- [Problem details]: Where a line of the records contains the word "MonthFromTime", show that line.

- [Records provided]:

(** ECMA-262 defines [YearFromTime t] as the largest integer [y] with
    [TimeFromYear y <= t].  It is computed here from the mean length of
    a Gregorian year (146097 days in 400 years), which is off by at most
    one; [DateFacts.YearFromTime_spec] and [DateFacts.YearFromTime_largest]
    show that the result is the year ECMA-262 defines. *)
Definition YearFromDay (d : Z) : Z :=
  let y0 := 1970 + (400 * d) / 146097 in
  if DayFromYear (y0 + 1) <=? d then y0 + 1
  else if DayFromYear y0 <=? d then y0
  else y0 - 1.

Definition YearFromTime (t : Z) : Z := YearFromDay (Day t).

Definition InLeapYear (t : Z) : Z :=
  if DaysInYear (YearFromTime t) =? 366 then 1 else 0.

Definition DayWithinYear (t : Z) : Z := Day t - DayFromYear (YearFromTime t).

Definition MonthFromTime (t : Z) : Z :=
  let d := DayWithinYear t in
  let l := InLeapYear t in
  if d <? 31 then 0
  else if d <? 59 + l then 1
  else if d <? 90 + l then 2
  else if d <? 120 + l then 3
  else if d <? 151 + l then 4
  else if d <? 181 + l then 5
  else if d <? 212 + l then 6
  else if d <? 243 + l then 7
  else if d <? 273 + l then 8
  else if d <? 304 + l then 9
  else if d <? 334 + l then 10
  else 11.

Definition DateFromTime (t : Z) : Z :=
  let d := DayWithinYear t in
  let l := InLeapYear t in
  match MonthFromTime t with
  | 0 => d + 1
  | 1 => d - 30
  | 2 => d - 58 - l
  | 3 => d - 89 - l
  | 4 => d - 119 - l
  | 5 => d - 150 - l
  | 6 => d - 180 - l
  | 7 => d - 211 - l
  | 8 => d - 242 - l
  | 9 => d - 272 - l
  | 10 => d - 303 - l
  | _ => d - 333 - l
  end.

- [Answer for the task]:
Definition MonthFromTime (t : Z) : Z :=
  match MonthFromTime t with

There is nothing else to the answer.